REQUIREMENT
From the records below, transcribe exactly the lines that begin at the line with "(ok = true <-> is_Some node)" and end at the line with "(true = true", both included.

[DATA — start]

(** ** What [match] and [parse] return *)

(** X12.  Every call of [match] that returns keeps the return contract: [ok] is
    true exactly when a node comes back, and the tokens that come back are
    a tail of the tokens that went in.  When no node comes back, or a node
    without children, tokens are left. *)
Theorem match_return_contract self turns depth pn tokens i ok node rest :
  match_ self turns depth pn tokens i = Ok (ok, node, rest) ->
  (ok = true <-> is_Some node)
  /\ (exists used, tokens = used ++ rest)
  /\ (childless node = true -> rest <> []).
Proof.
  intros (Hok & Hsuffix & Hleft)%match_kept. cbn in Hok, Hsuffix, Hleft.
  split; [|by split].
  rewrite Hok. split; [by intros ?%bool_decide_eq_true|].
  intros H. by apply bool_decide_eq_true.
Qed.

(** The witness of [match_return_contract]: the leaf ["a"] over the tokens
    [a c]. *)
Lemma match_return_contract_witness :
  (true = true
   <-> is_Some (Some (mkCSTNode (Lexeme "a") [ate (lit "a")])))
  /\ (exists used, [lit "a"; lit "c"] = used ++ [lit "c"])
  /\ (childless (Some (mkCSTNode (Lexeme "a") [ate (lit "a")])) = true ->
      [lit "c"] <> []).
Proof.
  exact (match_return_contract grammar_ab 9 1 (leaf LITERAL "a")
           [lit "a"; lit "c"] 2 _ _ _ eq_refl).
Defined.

[DATA — finish]

YOUR SOLUTION
  (ok = true <-> is_Some node)
  /\ (exists used, tokens = used ++ rest)
  /\ (childless node = true -> rest <> []).
Proof.
  intros (Hok & Hsuffix & Hleft)%match_kept. cbn in Hok, Hsuffix, Hleft.
  split; [|by split].
  rewrite Hok. split; [by intros ?%bool_decide_eq_true|].
  intros H. by apply bool_decide_eq_true.
Qed.

(** The witness of [match_return_contract]: the leaf ["a"] over the tokens
    [a c]. *)
Lemma match_return_contract_witness :
  (true = true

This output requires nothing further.